The search firm is fixing the issues which led to rivals being hidden in the results, it says

Google has claimed that a change to its search rankings that pushed rivals TripAdvisor and Yelp far down the search results is due to a bug, which it is working to fix.

Over the weekend, executives from the two companies complained on Twitter that a search for locations prioritised Google’s own local search – even when the query explicitly mentioned a rival company.

Jeremy Stoppelman, the co-founder and CEO of Yelp, demonstrated that when a user searches for “yelp Ozumo” (the name of a Japanese restaurant in San Francisco) on a mobile device, Google now pushes its own results, which include a map to the restaurant and user reviews, to the top.

.@kaufer no limit to how far @google will go, tricking consumers when they ask for Yelp or Trip. Everybody loses. pic.twitter.com/Ft6Epniws4

— Jeremy Stoppelman (@jeremys) November 22, 2015

Similarly, a search for “tripadvisor hilton” put Google’s own maps, replete with the option to see how much each branch of the hotel chain costs, well above any link to TripAdvisor itself.

Gimme a break, @google. Search for "tripadvisor hilton" puts the tripadvisor link so far down you can't see it. https://t.co/fy1yO7ukDq

— stephen kaufer (@kaufer) November 22, 2015

The changes looked like an aggressive move on Google’s part to seize traffic, even from those users who clearly intended to visit a particular site. But responding to a query from Recode, the company indicated that that wasn’t the case.

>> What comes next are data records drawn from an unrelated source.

Fixpoint solve_loop (fuel : nat) (max_conflicts : option N) (conflicts restart_no limit : N)
    (s : Solver) : option (SatResult * Solver) :=
  match fuel with
  | O => None
  | S fuel =>
      '(confl, s) ← propagate s;
      match confl with
      | Some confl =>
          let conflicts := (conflicts + 1)%N in
          if decision_level s =? 0 then Some (Unsat, set_unsat true s)
          else
            '(learnt, bt_level, s) ← analyze confl s;
            s ← cancel_until bt_level s;
            s ← learn learnt s;
            let s := decay s in
            if match max_conflicts with Some m => (m <=? conflicts)%N | None => false end
            then Some (Unknown, s)
            else if (limit <=? conflicts)%N then
              let restart_no := (restart_no + 1)%N in
              u ← luby restart_no;
              let limit := (conflicts + u * 100)%N in
              s ← cancel_until 0 s;
              solve_loop fuel max_conflicts conflicts restart_no limit s
            else solve_loop fuel max_conflicts conflicts restart_no limit s
      | None =>
          '(next, s) ← pick_branch s;
          match next with
          | None => Some (Sat (model s), s)
          | Some lit =>
              let s := set_trail_lim (trail_lim s ++ [length (trail s)]) s in
              '(_, s) ← enqueue lit None s;
              solve_loop fuel max_conflicts conflicts restart_no limit s
          end
      end
  end.

Definition solve_with_budget (fuel : nat) (max_conflicts : option N) (s : Solver)
    : option (SatResult * Solver) :=
  if unsat s then Some (Unsat, s)
  else
    u ← luby 0;
    solve_loop fuel max_conflicts 0 0 (u * 100)%N s.

Definition solve (fuel : nat) (s : Solver) : option (SatResult * Solver) :=
  solve_with_budget fuel None s.

(** A run: [(a or b) and (not a or b) and (a or not b)] has one model. *)
Fixpoint new_vars (n : nat) (s : Solver) : option Solver :=
  match n with O => Some s | S n => '(_, s) ← new_var s; new_vars n s end.

Definition load (n : nat) (cs : list (list Lit)) : option Solver :=
  s ← new_vars n new;
  foldl (fun s c => s ← s; add_clause c s) (Some s) cs.

Example solve_two :
  (s ← load 2 [[0; 2]; [1; 2]; [0; 3]]; fst <$> solve 20 s) = Some (Sat [true; true]).
Proof. vm_compute. reflexivity. Qed.
Example solve_pigeons :
  (s ← load 6 [[0; 2]; [4; 6]; [8; 10]; [1; 5]; [1; 9]; [5; 9]; [3; 7]; [3; 11]; [7; 11]];
   fst <$> solve 60 s) = Some Unsat.
Proof. vm_compute. reflexivity. Qed.
Example luby_prefix :
  map luby [0; 1; 2; 3; 4; 5; 6; 7; 14]%N = map Some [1; 1; 2; 1; 1; 2; 4; 1; 8]%N.
Proof. vm_compute. reflexivity. Qed.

“The issues cited were caused by a recent code push, which we’re working quickly to fix,” a Google spokeswoman told reporter Mark Bergen.

Others, however, queried whether it was a simple as an accidental bug. Travis Katz, the chief executive of local search firm Gogobot, pointed out that the change didn’t affect his company, or Foursquare, another site operating in the same space. As a result, Katz writes, it is “unlikely this is a bug”.

Stoppelman said that Google sounded “about as truthful as [Donald] Trump,” the controversial US presidential candidate.

The allegations come at a tender moment for the search firm. Google is currently facing an investigation by the European Union over similar accusations of favouritism for its shopping search product, and the European competition commission has hinted that that investigation could expand to include local search in the future.

And Yelp has long been pushing for the US authorities to take a similar stance in that country. This summer, it released a dossier accusing Google of manipulating searches to promote its own services. “The easy and widely disseminated argument that Google’s universal search always serves users and merchants is demonstrably false,” it argued. “Instead, in the largest category of search (local intent-­based), Google appears to be strategically deploying universal search in a way that degrades the product so as to slow and exclude challengers to its dominant search paradigm.”

Google had not responded to the Guardian’s request for comment at publication time.